Reviewed by Robert DelRossi
To be confident in your code, you need to write tests that touch all parts of your project. Code coverage tools help you to understand whether your tests get the job done. Australia-based Atlassian elevates code converge for Java programmers to a new level with Clover 2.0, this year's Jolt Award winner for Testing. A key to Clover's power is the way it presents its findings. Without doubt, this tool collects tremendous information about your project. But it presents it in ways that focus your attention on areas most likely to be trouble spots. Its cloud report of the Top 20 Project Risks, for example, draws your attention to your most complex classes that are likewise least covered by tests. A tree map view gives you a high-level look of where the entire project's coverage is most weak. In these reports and many more, a simple mouse-click lets you drill right down to the code level. We liked the useful extras, such as the ability to monitor the progress of our testing effort over the life of a project. We also appreciated the plug-in that provides Eclipse integration and the ability to get reports out as HTML, XML, and PDF.
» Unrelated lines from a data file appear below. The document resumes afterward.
(* ===== verification/Trap.v ===== *)
(** [trap.c], and the system-call table of [syscall.c]: interrupts, the time
    accounting of processes, and preemption. *)

From S2P Require Import Prelude Params Mem CString Machine Spinlock Kalloc Console Apic Vm.
From S2P Require Import Proc ProcSpec Sleeplock Ide Bio Log Inode ConsoleDev Fs Pipe File.
From S2P Require Import Process Syscall Exec Sysfile.

(** ** Trap vectors

    [vectors] is the table of entry points in the generated file [vectors.S]. *)

Definition tvinit (vectors : nat -> Z) : M unit :=
  modify (fun s => set_idt
    ((fun i => SETGATE false (Z.shiftl SEG_KCODE 3) (vectors i) 0) <$> seq 0 256) s) ;;
  modify (fun s => set_idt (<[Z.to_nat T_SYSCALL :=
    SETGATE true (Z.shiftl SEG_KCODE 3) (vectors (Z.to_nat T_SYSCALL)) DPL_USER]> (idt s)) s) ;;
  initlock LkTicks "time".

Abbreviation SIZEOF_GATEDESC := (8) (only parsing).
Definition idtinit : M unit := modapic (fun a => {| a with idtr := Some (256 * SIZEOF_GATEDESC - 1) |}).

(** ** [syscall.h] and the table *)

Abbreviation SYS_fork := (1) (only parsing).
Abbreviation SYS_exit := (2) (only parsing).
Abbreviation SYS_wait := (3) (only parsing).
Abbreviation SYS_pipe := (4) (only parsing).
Abbreviation SYS_read := (5) (only parsing).
Abbreviation SYS_kill := (6) (only parsing).
Abbreviation SYS_exec := (7) (only parsing).
Abbreviation SYS_fstat := (8) (only parsing).
Abbreviation SYS_chdir := (9) (only parsing).
Abbreviation SYS_dup := (10) (only parsing).
Abbreviation SYS_getpid := (11) (only parsing).
Abbreviation SYS_sbrk := (12) (only parsing).
Abbreviation SYS_sleep := (13) (only parsing).
Abbreviation SYS_uptime := (14) (only parsing).
Abbreviation SYS_open := (15) (only parsing).
Abbreviation SYS_write := (16) (only parsing).
Abbreviation SYS_mknod := (17) (only parsing).
Abbreviation SYS_unlink := (18) (only parsing).
Abbreviation SYS_link := (19) (only parsing).
Abbreviation SYS_mkdir := (20) (only parsing).
Abbreviation SYS_close := (21) (only parsing).
Abbreviation SYS_setpolicy := (22) (only parsing).
Abbreviation SYS_settickets := (23) (only parsing).
Abbreviation SYS_getpinfo := (24) (only parsing).
Abbreviation SYS_waitx := (25) (only parsing).
Abbreviation SYS_yield := (26) (only parsing).

Section Trap.
Context `{Turns} `{Disk} `{Symbols}.

Definition syscalls : list (Z * M Z) :=
  [ (SYS_fork, sys_fork); (SYS_exit, sys_exit); (SYS_wait, sys_wait); (SYS_pipe, sys_pipe);
    (SYS_read, sys_read); (SYS_kill, sys_kill); (SYS_exec, sys_exec); (SYS_fstat, sys_fstat);
    (SYS_chdir, sys_chdir); (SYS_dup, sys_dup); (SYS_getpid, sys_getpid); (SYS_sbrk, sys_sbrk);
    (SYS_sleep, sys_sleep); (SYS_uptime, sys_uptime); (SYS_open, sys_open); (SYS_write, sys_write);
    (SYS_mknod, sys_mknod); (SYS_unlink, sys_unlink); (SYS_link, sys_link); (SYS_mkdir, sys_mkdir);
    (SYS_close, sys_close); (SYS_setpolicy, sys_setpolicy); (SYS_settickets, sys_settickets);
    (SYS_getpinfo, sys_getpinfo); (SYS_waitx, sys_waitx); (SYS_yield, sys_yield) ].

(** The entry of the table at an index; [None] where the C array holds a null
    pointer (index 0) or ends. *)
Definition syscall_entry (num : Z) : option (M Z) :=
  snd <$> find (fun e => e.1 =? num) syscalls.

Definition set_eax (tf v : Z) : M unit :=
  modify (fun s => set_tframes (fupd (tframes s) tf {| (tframes s tf) with tf_eax := u32 v |}) s).

Definition syscall : M unit :=
  p <- myproc ;;
  match p with
  | None => ret tt
  | Some p =>
      pr <- getp p ;;
      if p_tf pr =? 0 then ret tt
      else
        num <- gets (fun s => i32 (tf_eax (tframes s (p_tf pr)))) ;;
        match syscall_entry num with
        | Some call => r <- call ;; set_eax (p_tf pr) r
        | None =>
            cprintf (str "%d %s: unknown sys call %d" ++ [10])
              [VInt (p_pid pr); VStr (Some (until_zero (p_name pr))); VInt num] ;;
            set_eax (p_tf pr) (-1)
        end
  end.

(** ** [trap] *)

(** One turn of the accounting loop of the timer interrupt. *)
Definition account (q : proc) : proc :=
  match p_state q with
  | RUNNING => {| q with p_rtime := u32 (p_rtime q + 1) |}
  | RUNNABLE => {| q with p_retime := u32 (p_retime q + 1) |}
  | SLEEPING => {| q with p_stime := u32 (p_stime q + 1) |}
  | _ => q
  end.

(** The case of the timer: [ticks] and the accounting, on processor 0 only. *)
Definition timer_intr : M unit :=
  id <- cpuid ;;
  when (id =? 0)
    (acquire LkTicks ;;
     modify (fun s => set_ticks (u32 (ticks s + 1)) s) ;;
     wakeup ChTicks ;;
     release LkTicks ;;
     acquire LkPtable ;;
     forM (seq 0 NPROC) (fun i => modp i account) ;;
     release LkPtable) ;;
  lapiceoi.

(** [p && p->killed]. *)
Definition killed_now (p : option nat) : M bool :=
  match p with
  | Some p => pr <- getp p ;; ret (negb (p_killed pr =? 0))
  | None => ret false
  end.

(** [if(p && p->killed && (tf->cs&3) == DPL_USER) exit();] *)
Definition exit_if_killed (p : option nat) (f : trapframe) : M unit :=
  k <- killed_now p ;;
  when (k && (Z.land (tf_cs f) 3 =? DPL_USER))%bool exit.

(** The default case: a trap the kernel has no handler for. *)
Definition unexpected_trap (p : option nat) (f : trapframe) : M unit :=
  a <- gets (fun s => cr2 (apic s)) ;;
  match p with
  | Some p =>
      id <- cpuid ;;
      if Z.land (tf_cs f) 3 =? 0 then
        cprintf (str "unexpected trap %d from cpu %d eip %x (cr2=0x%x)" ++ [10])
          [VInt (tf_trapno f); VInt id; VInt (tf_eip f); VInt a] ;;
        panic "trap"
      else
        pr <- getp p ;;
        cprintf (str "pid %d %s: trap %d err %d on cpu %d eip 0x%x addr 0x%x--kill proc" ++ [10])
          [VInt (p_pid pr); VStr (Some (until_zero (p_name pr))); VInt (tf_trapno f); VInt (tf_err f); VInt id;
           VInt (tf_eip f); VInt a] ;;
        modp p (fun q => {| q with p_killed := 1 |})
  | None =>
      id <- cpuid ;;
      cprintf (str "unexpected trap %d from cpu %d eip %x (cr2=0x%x)" ++ [10])
        [VInt (tf_trapno f); VInt id; VInt (tf_eip f); VInt a] ;;
      panic "trap"
  end.

(** The [switch] on the trap number. *)
Definition trap_switch (p : option nat) (f : trapframe) : M unit :=
  let n := tf_trapno f in
  if n =? T_IRQ0 + IRQ_TIMER then timer_intr
  else if n =? T_IRQ0 + IRQ_IDE then disk_intr ;; lapiceoi
  else if n =? T_IRQ0 + IRQ_IDE + 1 then ret tt
  else if n =? T_IRQ0 + IRQ_KBD then kbdintr ;; lapiceoi
  else if n =? T_IRQ0 + IRQ_COM1 then uartintr ;; lapiceoi
  else if ((n =? T_IRQ0 + 7) || (n =? T_IRQ0 + IRQ_SPURIOUS))%bool then
    id <- cpuid ;;
    cprintf (str "cpu%d: spurious interrupt at %x:%x" ++ [10]) [VInt id; VInt (tf_cs f); VInt (tf_eip f)] ;;
    lapiceoi
  else unexpected_trap p f.

(** Preemption at a timer tick, unless the policy is first come, first served. *)
Definition preempt (p : option nat) (f : trapframe) : M unit :=
  match p with
  | Some p =>
      pr <- getp p ;;
      if (bool_decide (p_state pr = RUNNING) && (tf_trapno f =? T_IRQ0 + IRQ_TIMER))%bool then
        policy <- curpolicy ;;
        when (negb (policy =? 1)) yield
      else ret tt
  | None => ret tt
  end.

Definition trap (tf : Z) : M unit :=
  p <- myproc ;;
  f <- gets (fun s => tframes s tf) ;;
  if tf_trapno f =? T_SYSCALL then
    k <- killed_now p ;;
    when k exit ;;
    (match p with Some p => modp p (fun q => {| q with p_tf := tf |}) | None => ret tt end) ;;
    syscall ;;
    k <- killed_now p ;;
    when k exit
  else
    trap_switch p f ;;
    exit_if_killed p f ;;
    preempt p f ;;
    exit_if_killed p f.
End Trap.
JUnitFactory (Agitar Software)
Reviewed by Hugh Bawtree
This is cool--Agitar Software is offering a free service to create JUnit tests. JUnitFactory.com generates automated test cases that provide 80% or more code coverage. This is a great way to generate most of the test cases for a Java class. It is available for a quick online test at their web site. For more testing, download the custom Eclipse tool from their web site and generate JUnit tests for lots of your classes. These JUnit tests make it much easier to build automated testing into a daily build. And automated tests mean catching more problems before they reach production!

SOAPscope Tester (Mindreef)
Reviewed by Rick Wayne
JUnit was brilliant because it let developers build upwards from simple tests. But when you're constructing SOAs, complexity can snowball and force testing--especially load testing--to flee to the end of the project, when enough pieces are working to help test the rest. SOAPscope Tester stands this high-risk endeavor on its head, radically simplifying service testing so that you can do it early enough to fix problems cheaply. Without having to hand-construct elaborate test harnesses, developers can perform load testing, assemble tests into suites to automate regression tests, mock services that haven't been built yet, and produce trend reports that the whole team can read.

TestComplete (Automated QA)
Reviewed by Rick Wayne
TestComplete is a UI recorder, so that you can build tests against the expected outputs. But it's more than that. TestComplete is a unit-test running, integrating with tools like JUnit or NUnit. But it's more than that, too. TestComplete builds comprehensive, automated test suites for your applications, hitting everything from the internals (via traditional unit testing) to the GUI. It works with the .NET languages (including Borland's C# and Delphi), XAML-built apps, Java, PowerBuilder, InfoPath, and Web services; if it runs on Windows, TestComplete can probably test against it. Its "intelligent recording" dives under the hood, capturing object references instead of screen coordinates. Heck, it's got built-in OCR so it can translate screen bits to strings if it has to, and it's all scriptable in a bevy of non-proprietary languages.